IMPORTANT ANATOMICAL TERMS

The anatomical position

The anatomical position is the standard reference position of the body used to describe the location of structures (Fig. 1.1). The body is in the anatomical position when standing upright with feet together, hands by the side, and face looking forward. The mouth is closed and the facial expression is neutral. The rim of bone under the eyes is in the same horizontal plane as the top of the opening to the ear, and the eyes are open and focused on something in the distance. The palms of the hands face forward with the fingers straight and together and with the pad of the thumb turned 90° to the pads of the fingers. The toes point forward.

Fig. 1.1 The anatomical position, planes, and terms of location and orientation.

Anatomical planes

Three major groups of planes pass through the body in the anatomical position (Fig. 1.1).

Coronal planes are oriented vertically and divide the body into anterior and posterior parts.

Sagittal planes also are oriented vertically, but are at right angles to the coronal planes and divide the body into right and left parts. The plane that passes through the center of the body dividing it into equal right and left halves is termed the median sagittal plane.

Transverse, horizontal, or axial planes divide the body into superior and inferior parts.

Terms to describe location

Anterior (ventral) and posterior (dorsal), medial and lateral, superior and inferior

Three major pairs of terms are used to describe the location of structures relative to the body as a whole or to other structures (Fig. 1.1).

Anterior (or ventral) and posterior (or dorsal) describe the position of structures relative to the “front” and “back” of the body. For example, the nose is an anterior (ventral) structure, whereas the vertebral column is a posterior (dorsal) structure.

Medial and lateral describe the position of structures relative to the median sagittal plane and the sides of the body. For example, the thumb is lateral to the little finger.

Superior and inferior describe structures in reference to the vertical axis of the body. For example, the head is superior to the shoulders.

Proximal and distal, cranial and caudal, and rostral

Other terms used to describe positions include proximal and distal, cranial and caudal, and rostral.

Proximal and distal are used with reference to being closer to or farther from a structure’s origin, particularly in the limbs. For example, the hand is distal to the elbow joint. These terms are also used to describe the relative positions of branches along the course of linear structures, such as airways, vessels, and nerves. For example, distal branches occur farther away toward the ends, whereas proximal branches occur closer to and toward the origin.

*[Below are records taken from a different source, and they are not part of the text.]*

(** * PortAudio ASIO host API (pa_asio.cpp): a shallow embedding

    The development follows src/hostapi/asio/pa_asio.cpp:
    - [Convert]: the in-place sample converters and their selection;
    - [Negotiate]: the host buffer size selection functions;
    - [Stream]: the stream record, channel layout at open, the buffer
      switch callback and the start / stop / abort operations;
    - [Blocking]: the blocking i/o callback and ReadStream / WriteStream.

    Machine integers are values of [Z]; [unsigned long] and [long] are the
    32 bit types of the Win32 target the file is written for, and every
    wrap-around of the source is written out. *)

From Stdlib Require Import ZArith List Lia Bool.
Import ListNotations.
Local Open Scope Z_scope.

(** ** Machine words *)

Definition wrap16 (x : Z) : Z := x mod 2 ^ 16.
Definition wrap32 (x : Z) : Z := x mod 2 ^ 32.

(** Reading an [unsigned long] bit pattern as a [long]. *)
Definition to_long (x : Z) : Z :=
  if x mod 2 ^ 32 <? 2 ^ 31 then x mod 2 ^ 32 else x mod 2 ^ 32 - 2 ^ 32.

Definition is_word (bits : Z) (x : Z) : Prop := 0 <= x < 2 ^ bits.

(** [while( count-- ) { *p = f( *p ); p++; }] over the cells of a buffer. *)
Fixpoint each_sample (f : Z -> Z) (count : nat) (buffer : list Z) : list Z :=
  match count, buffer with
  | S c, x :: rest => f x :: each_sample f c rest
  | _, _ => buffer
  end.

Module Convert.

(** The byte order the code is compiled for: [PA_LSB_IS_NATIVE_] under
    WINDOWS, [PA_MSB_IS_NATIVE_] under MAC. *)
Inductive NativeOrder := PA_LSB_IS_NATIVE_ | PA_MSB_IS_NATIVE_.

(** The sample type tags the file switches on; every other tag of asio.h
    goes through the [default] branches. *)
Inductive ASIOSampleType :=
| ASIOSTInt16MSB | ASIOSTInt24MSB | ASIOSTInt32MSB
| ASIOSTFloat32MSB | ASIOSTFloat64MSB
| ASIOSTInt32MSB16 | ASIOSTInt32MSB18 | ASIOSTInt32MSB20 | ASIOSTInt32MSB24
| ASIOSTInt16LSB | ASIOSTInt24LSB | ASIOSTInt32LSB
| ASIOSTFloat32LSB | ASIOSTFloat64LSB
| ASIOSTInt32LSB16 | ASIOSTInt32LSB18 | ASIOSTInt32LSB20 | ASIOSTInt32LSB24
| ASIOSTOther (tag : Z).

Inductive PaSampleFormat := paFloat32 | paInt32 | paInt24 | paInt16 | paCustomFormat.

Definition AsioSampleTypeToPaNativeSampleFormat (type : ASIOSampleType) : PaSampleFormat :=
  match type with
  | ASIOSTInt16MSB | ASIOSTInt16LSB => paInt16
  | ASIOSTFloat32MSB | ASIOSTFloat32LSB
  | ASIOSTFloat64MSB | ASIOSTFloat64LSB => paFloat32
  | ASIOSTInt32MSB | ASIOSTInt32LSB
  | ASIOSTInt32MSB16 | ASIOSTInt32LSB16
  | ASIOSTInt32MSB18 | ASIOSTInt32MSB20 | ASIOSTInt32MSB24
  | ASIOSTInt32LSB18 | ASIOSTInt32LSB20 | ASIOSTInt32LSB24 => paInt32
  | ASIOSTInt24MSB | ASIOSTInt24LSB => paInt24
  | ASIOSTOther _ => paCustomFormat
  end.

Definition BytesPerAsioSample (sampleType : ASIOSampleType) : Z :=
  match sampleType with
  | ASIOSTInt16MSB | ASIOSTInt16LSB => 2
  | ASIOSTFloat64MSB | ASIOSTFloat64LSB => 8
  | ASIOSTFloat32MSB | ASIOSTFloat32LSB
  | ASIOSTInt32MSB | ASIOSTInt32LSB
  | ASIOSTInt32MSB16 | ASIOSTInt32LSB16
  | ASIOSTInt32MSB18 | ASIOSTInt32MSB20 | ASIOSTInt32MSB24
  | ASIOSTInt32LSB18 | ASIOSTInt32LSB20 | ASIOSTInt32LSB24 => 4
  | ASIOSTInt24MSB | ASIOSTInt24LSB => 3
  | ASIOSTOther _ => 0
  end.

(** *** The converters on one cell

    A buffer is the list of the cells the converter's cast makes of it:
    [unsigned short] for Swap16, [unsigned char] for Swap24, [unsigned long]
    for the 32 bit converters. *)

(** [(unsigned short)((temp<<8) | (temp>>8))] *)
Definition swap16 (temp : Z) : Z :=
  wrap16 (Z.lor (Z.shiftl temp 8) (Z.shiftr temp 8)).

Cranial (toward the head) and caudal (toward the tail) are sometimes used instead of superior and inferior, respectively.

Rostral is used, particularly in the head, to describe the position of a structure with reference to the nose. For example, the forebrain is rostral to the hindbrain.

Superficial and deep

Two other terms used to describe the position of structures in the body are superficial and deep. These terms are used to describe the relative positions of two structures with respect to the surface of the body. For example, the sternum is superficial to the heart.

Imaging

DIAGNOSTIC IMAGING TECHNIQUES

In 1895 Wilhelm Röntgen used the X-rays from a cathode ray tube to expose a photographic plate and produce the first radiographic exposure of his wife’s hand. Over the past 30 years there has been a revolution in medical imaging, which has been paralleled by developments in computer technology.

Plain radiography

The basic physics of X-ray generation has not changed.

X-rays are photons (a type of electromagnetic radiation) and are generated from a complex X-ray tube, which is a type of cathode ray tube (Fig. 1.2). The X-rays are then collimated (i.e., directed through lead-lined shutters to stop them from fanning out) to the appropriate area, as determined by the radiographic technician. As the X-rays pass through the body they are attenuated (reduced in energy) by the tissues. Those X-rays that pass through the tissues interact with the photographic film.

Fig. 1.2 Cathode ray tube for the production of X-rays.

In the body:

Air attenuates X-rays a little.

Fat attenuates X-rays more than air but less than water.

Bone attenuates X-rays the most.

These differences in attenuation result in differences in the level of exposure of the film. When the photographic film is developed, bone appears white on the film because this region of the film has been exposed to the least amount of X-rays. Air appears dark on the film because these regions were exposed to the greatest number of X-rays. Modifications to this X-ray technique allow a continuous stream of X-rays to be produced from the X-ray tube and collected on an input screen to allow real-time visualization of moving anatomical structures, barium studies, angiography, and fluoroscopy (Fig. 1.3).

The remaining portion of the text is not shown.